# Mud Minnow Container



## spinconn (Oct 22, 2015)

I want to try mud minnows for the first time and want to buy some before buying a trap. I have a long drive to get to a bait shop that sells them. What kind of container do I need to bring? An open bucket will spill in the car I would think. Do I need to buy an aerated live bait well just to buy and try some?


----------



## RoccoS (May 4, 2014)

You can use a five gallon bucket half full so it doesn't spill. Mud minnows are very tough so you wont need an aerator for the day. Just change the water out every few hours if its very hot. You can also buy an inexpensive foam bait bucket at the bait shop when u get there..


----------



## justinfisch01 (Feb 19, 2006)

You can get by with a bucket or small soft sided cooler with some ice or a frozen water bottle at the bottom and then a couple layers of wet news paper...add some minnows then another layer of wet newspaper and so on. They will stay alive perfectly as long as it stays wet and somewhat cool.


----------



## spinconn (Oct 22, 2015)

Thanks much guys, that makes it easy.


----------



## joek (Jun 1, 2015)

justinfisch01 said:


> You can get by with a bucket or small soft sided cooler with some ice or a frozen water bottle at the bottom and then a couple layers of wet news paper...add some minnows then another layer of wet newspaper and so on. They will stay alive perfectly as long as it stays wet and somewhat cool.
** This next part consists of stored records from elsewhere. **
Definition args_example : Args :=
  {| args_config := "./config/sam_2.yaml"; args_log_level := "DEBUG";
     args_mode := "video2img" |}.

(** The wrapper a run of the constructor built, if any. *)
Definition model_built (r : (Exn + SAMPredictor) * World) : option Model :=
  match r.1 with
  | inr sp => sp_model sp
  | inl _ => None
  end.

(** ** Sequences of calls *)




(** ** The predictor, the command line and the main block, further *)

(** The model file a wrapper loads. *)
Definition model_file (model : Model) : string :=
  match model with
  | SAM p => p
  | SAM2VideoPredictor ov => ov_model ov
  | SAM2DynamicInteractivePredictor ov _ => ov_model ov
  end.

(** An option is absent or holds one of the choices. *)
Definition choice_ok (given : option string) (choices : list string) : bool :=
  match given with
  | None => true
  | Some v => bool_decide (v ∈ choices)
  end.

Definition argv_ok (argv : Argv) : bool :=
  choice_ok (argv_log_level argv) log_level_choices &&
  choice_ok (argv_mode argv) mode_choices.

(** The arguments [parse_args] returns for an accepted command line. *)
Definition args_of (argv : Argv) : Args :=
  {| args_config := default "./config/sam_2.yaml" (argv_config argv);
     args_log_level := default "DEBUG" (argv_log_level argv);
     args_mode := default "video2img" (argv_mode argv) |}.


(** ** Text without colours *)





(** The keys of the dict of [get_system_info], in order. *)
Definition system_info_keys (cuda : bool) : list string :=
  (["=== 系统环境信息 ==="; "Python版本"; "操作系统"; "Ultralytics版本";
    "PyTorch版本"; "推理设备"; NL +:+ "=== CPU信息 ==="; "型号"; "核心数";
    "使用率"; NL +:+ "=== GPU信息 ==="] ++
   (if cuda then ["数量"; "CUDA版本"; "显存"] else ["状态"]) ++
   [NL +:+ "=== 内存信息 ==="; "总内存"; "可用内存"])%list.

(** ** Further concrete inputs *)

(** The state after a second manager, of category [other], was made in
    [world_installed]; it is at location 1. *)
Definition world_superseded : World :=
  (LogManager.__init__ "./logs/" "INFO" "other" world_installed).2.





(** * Properties *)

(** ** Stepping through the monad *)

Lemma bind_inr {A B} (c : M A) (k : A → M B) w a w' :
  c w = (inr a, w') → bind c k w = k a w'.
Proof. intros H. unfold bind. by rewrite H. Qed.

Lemma bind_inl {A B} (c : M A) (k : A → M B) w e w' :
  c w = (inl e, w') → bind c k w = (inl e, w').
Proof. intros H. unfold bind. by rewrite H. Qed.

Lemma deref_Some self w m :
  w_heap w !! self = Some m → deref self w = (inr m, w).
Proof. intros H. unfold deref. by rewrite H. Qed.

Lemma valid_levels_cases (s : string) :
  s ∈ LogConfig.VALID_LEVELS →
  s = "DEBUG" ∨ s = "INFO" ∨ s = "WARNING" ∨ s = "ERROR".
Proof.
  unfold LogConfig.VALID_LEVELS. rewrite !elem_of_cons, elem_of_nil. tauto.
Qed.

Lemma valid_level_no (s : string) :
  s ∈ LogConfig.VALID_LEVELS → ∃ no, level_no s = Some no.
Proof.
  intros H. destruct (valid_levels_cases s H) as [-> | [-> | [-> | ->]]]; eauto.
Qed.

Lemma get_log_file_path_ok self mode w m :
  w_heap w !! self = Some m →
  LogManager._get_log_file_path self mode w =
    (inr (log_file_path (log_path m) (category m) mode (w_clock w (w_tick w))),
     set_paths (λ s, {[date_dir (log_path m) (w_clock w (w_tick w))]} ∪ s)
       (set_tick (S (w_tick w)) w)).
Proof.
  intros Hm. unfold LogManager._get_log_file_path.
  rewrite (bind_inr _ _ _ _ _ (deref_Some _ _ _ Hm)).
  unfold bind, time_strftime_Ymd, os_makedirs, os_path_exists, modify, gets.
  cbn. rewrite bool_decide_true by set_solver. reflexivity.
Qed.

Lemma alter_lookup_insert (h : gmap loc LogManager) self m f :
  h !! self = Some m → alter f self h = <[self := f m]> h.
Proof.
  intros H. apply map_eq. intros j. destruct (decide (self = j)) as [->|Hne].
  - by rewrite lookup_alter_eq, lookup_insert_eq, H.
  - by rewrite lookup_alter_ne, lookup_insert_ne.
Qed.

Lemma update_ok self f w m :
  w_heap w !! self = Some m →
  update self f w = (inr (), set_heap <[self := f m]> w).
Proof.
  intros H. unfold update, modify, set_heap.
  by rewrite (alter_lookup_insert _ _ _ _ H).
Qed.
(** * HID USB relay dashboard: the control core of [hid_relay_modern_gui.py]

    A shallow embedding of the executable locator, the relay command
    client ([HIDRelayController]) and the session logic of
    [ModernHIDRelayGUI] (detection, connect / disconnect, the set
    operations and the status polling loop), followed by the properties
    proved about them.  Widgets, colours and log lines are left out; the
    button states that gate the session are kept. *)

From Stdlib Require Import ZArith QArith Bool List Lia.
From Stdlib Require Import Strings.Ascii Strings.String Numbers.DecimalString.
From stdpp Require Import gmap strings list fin_maps.

Local Open Scope string_scope.
Local Open Scope Z_scope.

(** ** Python built-ins used by the program *)

Module Py.

(** [str.isspace] on one character.  Characters are code points below
    256; the white space characters in that range are TAB..CR, FS..US,
    SPACE, NEL and NBSP. *)
Definition isspace (c : ascii) : bool :=
  let n := N_of_ascii c in
  ((9 <=? n) && (n <=? 13) || (28 <=? n) && (n <=? 31)
   || (n =? 32) || (n =? 133) || (n =? 160))%N.

Fixpoint lstrip (s : string) : string :=
  match s with
  | EmptyString => EmptyString
  | String c s' => if isspace c then lstrip s' else s
  end.

Fixpoint rstrip (s : string) : string :=
  match s with
  | EmptyString => EmptyString
  | String c s' =>
      match rstrip s' with
      | EmptyString => if isspace c then EmptyString else String c EmptyString
      | r => String c r
      end
  end.

(** [s.strip()] *)
Definition strip (s : string) : string := rstrip (lstrip s).

(** [s.split(sep)] for a separator of one character: the string is cut
    at every occurrence of [sep]; the result is never the empty list. *)
Fixpoint split (sep : ascii) (s : string) : list string :=
  match s with
  | EmptyString => [EmptyString]
  | String c s' =>
      if Ascii.eqb c sep then EmptyString :: split sep s'
      else match split sep s' with
           | [] => [String c EmptyString]
           | t :: ts => String c t :: ts
           end
  end.

(** [l[-1]] on a list of strings; [split] never returns [[]], where
    Python would raise [IndexError]. *)
Definition last (l : list string) : string := List.last l EmptyString.

(** [sep.join(l)] *)
Definition join (sep : string) (l : list string) : string := String.concat sep l.

(** Truth value of a [str], of an [Optional[str]] and of an
    [Optional[List[str]]]: [None] and the empty value are false. *)
Definition truthy_str (s : string) : bool :=
  match s with EmptyString => false | _ => true end.

Definition truthy_opt_str (o : option string) : bool :=
  match o with Some s => truthy_str s | None => false end.

Definition truthy_opt_list (o : option (list string)) : bool :=
  match o with Some (_ :: _) => true | _ => false end.

(** [str(n)] for an [int]. *)
Definition str (n : Z) : string := NilZero.string_of_int (Z.to_int n).

(** [len(l)] *)
Definition len {A} (l : list A) : Z := Z.of_nat (List.length l).

(** [range(1, n + 1)] *)
Definition range1 (n : Z) : list Z := map Z.of_nat (seq 1 (Z.to_nat n)).

(** [enumerate(l, start=1)] *)
Fixpoint enumerate {A} (start : Z) (l : list A) : list (Z * A) :=
  match l with
  | [] => []
  | x :: l' => (start, x) :: enumerate (start + 1) l'
  end.

(** Exceptions that reach the program.  All three derive from
    [Exception]; [OtherException] stands for every class other than the
    two named ones ([PermissionError], [OSError], ...). *)
Inductive exception :=
| FileNotFoundError
| TimeoutExpired
| OtherException (msg : string).

(** A computation either returns or raises. *)
Inductive result (A : Type) :=
| Return (a : A)
| Raise (e : exception).
Arguments Return {A} a.
Arguments Raise {A} e.

Definition bind {A B} (m : result A) (k : A -> result B) : result B :=
  match m with
  | Return a => k a
  | Raise e => Raise e
  end.

(** [try: m  except Exception: h] *)
Definition try_except {A} (m : result A) (h : exception -> result A) : result A :=
  match m with
  | Return a => Return a
  | Raise e => h e
  end.

End Py.

Notation "'let*' x := m 'in' k" := (Py.bind m (fun x => k))
  (at level 10, x name, m at level 100, k at level 200).

(** ** The host: file system and external processes *)

Module Host.

(** What the locator reads from its environment. *)
Record filesystem := {
  system : string;             (* platform.system().lower() *)
  MEIPASS : option string;     (* sys._MEIPASS, set in a bundled program only *)
  getcwd : string;             (* os.getcwd(), also os.path.abspath(".") *)
  script_dir : string;         (* os.path.dirname(os.path.abspath(__file__)) *)
  path_join : string -> string -> string;   (* os.path.join *)
  path_exists : string -> bool              (* os.path.exists *)
}.

(** What happens when a command line is spawned: the program is not
    found, the spawn fails otherwise, or the process runs for
    [duration] seconds and exits. *)
Inductive behaviour :=
| NotFound
| SpawnFault (msg : string)
| Exits (duration : Q) (returncode : Z) (stdout stderr : string).

Definition world := list string -> behaviour.

Record CompletedProcess := {
  returncode : Z;
  stdout : string;
  stderr : string
}.

(** [subprocess.run(command, stdout=PIPE, stderr=PIPE,
    universal_newlines=True, timeout=timeout)] *)
Definition subprocess_run (w : world) (command : list string) (timeout : Q)
  : Py.result CompletedProcess :=
  match w command with
  | NotFound => Py.Raise Py.FileNotFoundError
  | SpawnFault msg => Py.Raise (Py.OtherException msg)
  | Exits d rc out err =>
      if Qle_bool d timeout
      then Py.Return {| returncode := rc; stdout := out; stderr := err |}
      else Py.Raise Py.TimeoutExpired
  end.

End Host.

(** ** [get_resource_path] and [class HIDRelayController] *)

Definition get_resource_path (fs : Host.filesystem) (relative_path : string) : string :=
  let base_path :=
    match Host.MEIPASS fs with
    | Some p => p
    | None => Host.getcwd fs
    end in
  Host.path_join fs base_path relative_path.

Module HIDRelayController.

Record t := {
  relay_executable : string;
  relay_count : Z;
  device_id : option string
}.

Definition exe_name (fs : Host.filesystem) : string :=
  if String.eqb (Host.system fs) "windows"
  then "hidusb-relay-cmd.exe" else "hidusb-relay-cmd".

Fixpoint first_existing (fs : Host.filesystem) (search_paths : list string)
  : option string :=
  match search_paths with
  | [] => None
  | exe_path :: rest =>
      if Host.path_exists fs exe_path then Some exe_path
      else first_existing fs rest
  end.

Definition get_relay_executable (fs : Host.filesystem) : string :=
  let exe_name := exe_name fs in
  let bundled_path := get_resource_path fs exe_name in
  if Host.path_exists fs bundled_path then bundled_path
  else
    let search_paths :=
      [ Host.path_join fs (Host.script_dir fs) exe_name;
        Host.path_join fs (Host.getcwd fs) exe_name;
        exe_name ] in
    match first_existing fs search_paths with
    | Some exe_path => exe_path
    | None => exe_name
    end.

Definition init (fs : Host.filesystem) : t :=
  {| relay_executable := get_relay_executable fs;
     relay_count := 0;
     device_id := None |}.

Definition timeout : Q := 10 # 1.

Definition run_command (w : Host.world) (command : list string)
  : Py.result (option string) :=
  Py.try_except
    (let* process := Host.subprocess_run w command timeout in
     if Host.returncode process =? 0
     then Py.Return (Some (Py.strip (Host.stdout process)))
     else Py.Return None)
    (fun e =>
       match e with
       | Py.FileNotFoundError => Py.Return None
       | Py.TimeoutExpired => Py.Return None
       | Py.OtherException _ => Py.Return None
       end).

Definition enumerate_devices (w : Host.world) (self : t) : Py.result (option string) :=
  run_command w [relay_executable self; "ENUM"].

(** The command line of a request: [id=<device_id>] comes first when a
    device identifier is set. *)
Definition command_line (self : t) (args : list string) : list string :=
  match device_id self with
  | Some id =>
      if Py.truthy_str id
      then relay_executable self :: ("id=" ++ id) :: args
      else relay_executable self :: args
  | None => relay_executable self :: args
  end.

Definition get_device_state (w : Host.world) (self : t)
  : Py.result (option (list string)) :=
  let* output := run_command w (command_line self ["STATUS"]) in
  match output with
  | Some output =>
      if Py.truthy_str output then
        let status_part := Py.strip (Py.last (Py.split ":" output)) in
        Py.Return (Some (Py.split " " status_part))
      else Py.Return None
  | None => Py.Return None
  end.

Definition is_not_None {A} (o : option A) : bool :=
  match o with Some _ => true | None => false end.

Definition set_relay_state (w : Host.world) (self : t) (relay_number state : string)
  : Py.result bool :=
  let* result := run_command w (command_line self [state; relay_number]) in
  Py.Return (is_not_None result).

Definition set_all_relays (w : Host.world) (self : t) (state : string)
  : Py.result bool :=
  let* result := run_command w (command_line self [state; "ALL"]) in
  Py.Return (is_not_None result).

Definition detect_relay_count (w : Host.world) (self : t) : Py.result Z :=
  let* states := get_device_state w self in
  Py.Return (match states with
             | Some states => if Py.truthy_opt_list (Some states) then Py.len states else 0
             | None => 0
             end).

End HIDRelayController.

(** ** [class ModernHIDRelayGUI]: the session state and its operations *)

Module ModernHIDRelayGUI.

(** State of a button: [tk.NORMAL] or [tk.DISABLED]. *)
Inductive btn_state := NORMAL | DISABLED.

(** The fields of the object that the session logic reads or writes.
    [relay_cards] keeps the keys of the card dictionary only. *)
Record t := {
  controller : HIDRelayController.t;
  relay_states : gmap Z bool;
  relay_cards : gset Z;
  is_connected : bool;
  status_update_running : bool;
  relay_count : Z;
  detect_btn : btn_state;
  connect_btn : btn_state;
  all_on_btn : btn_state;
  all_off_btn : btn_state
}.

Definition set_relay_states (m : gmap Z bool) (self : t) : t :=
  {| controller := controller self; relay_states := m;
     relay_cards := relay_cards self; is_connected := is_connected self;
     status_update_running := status_update_running self;
     relay_count := relay_count self; detect_btn := detect_btn self;
     connect_btn := connect_btn self; all_on_btn := all_on_btn self;
     all_off_btn := all_off_btn self |}.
soak the newspaper with SALT water.


----------



## ChefRobb (Jan 8, 2016)

justinfisch01 said:


> You can get by with a bucket or small soft sided cooler with some ice or a frozen water bottle at the bottom and then a couple layers of wet news paper...add some minnows then another layer of wet newspaper and so on. They will stay alive perfectly as long as it stays wet and somewhat cool.


It MUST be salt water.....chlorinated water will kill them.....


----------



## spinconn (Oct 22, 2015)

Thanks, I understand.


----------



## piscesman (Apr 18, 2009)

If you want to use the bucket I would suggest going to a supermarket in the bakery or deli section and as for large bucket with a lid for it. Drill or cut small holes in the lid for air because the lid will snap on water tight.
Kim


----------



## spinconn (Oct 22, 2015)

So, with the aid of your collective advise I tried mud minnows and had success. I got a trap and have been having fun collecting them as well as fishing with them. I find that catching my own bait adds to the whole experience. But a question arises.

The first time I caught some I noticed sand fleas in the area while waiting for the trap to do its work. I caught a bunch of them and put them in the bucket thinking it would be good to have two kinds of live bait. I collected the minnows from the trap and put them in the bucket and went fishing. I had a large number of minnows, the trap was full. After a few hours of fishing I decided to try a sand flea for bait. There were hardly any sand fleas in the bucket.

Do mud minnows eat sand fleas?


----------



## Benji (Nov 19, 2014)

They eat pretty much anything dead. A stomped blue crab will fill a minnow trap quick.
Also works for eels but eel trap has to be in the shade to work


----------



## ncdead (Jun 16, 2015)

Used to catch them a lot in the minnow trap...came home one time not realizing I still had one in the bucket. I put him in a twenty ounce Pepsi bottle with city tap water and he survived for two weeks...gave him a little bread and changed out the water every few days.....tough little bugger. Took mercy on him and turned him loose on the next trip to the beach. Couldn't believe he survived it.


----------



## ncdead (Jun 16, 2015)

spinconn said:


> So, with the aid of your collective advise I tried mud minnows and had success. I got a trap and have been having fun collecting them as well as fishing with them. I find that catching my own bait adds to the whole experience. But a question arises.
> 
> The first time I caught some I noticed sand fleas in the area while waiting for the trap to do its work. I caught a bunch of them and put them in the bucket thinking it would be good to have two kinds of live bait. I collected the minnows from the trap and put them in the bucket and went fishing. I had a large number of minnows, the trap was full. After a few hours of fishing I decided to try a sand flea for bait. There were hardly any sand fleas in the bucket.
> 
> Do mud minnows eat sand fleas?


I may be wrong but I think sand fleas need oxygen to survive....don't think you can completely submerge them in water. I agree ...catching bait is sometimes as entertaining as fishing. It's all part of the experience of being there. Others here may have an opinion on keeping sand fleas alive...I think wet sand will work, not a lot of water, at least for the better part of a day.


----------



## ncdead (Jun 16, 2015)

Not to ramble on about that mud minnow. He could have easily been used for bait but the others met that fate and he dodged the bullet. Don't know if it was the tap water or the the kitchen light but after two weeks he was bleached out. Almost white, but very much healthy.


----------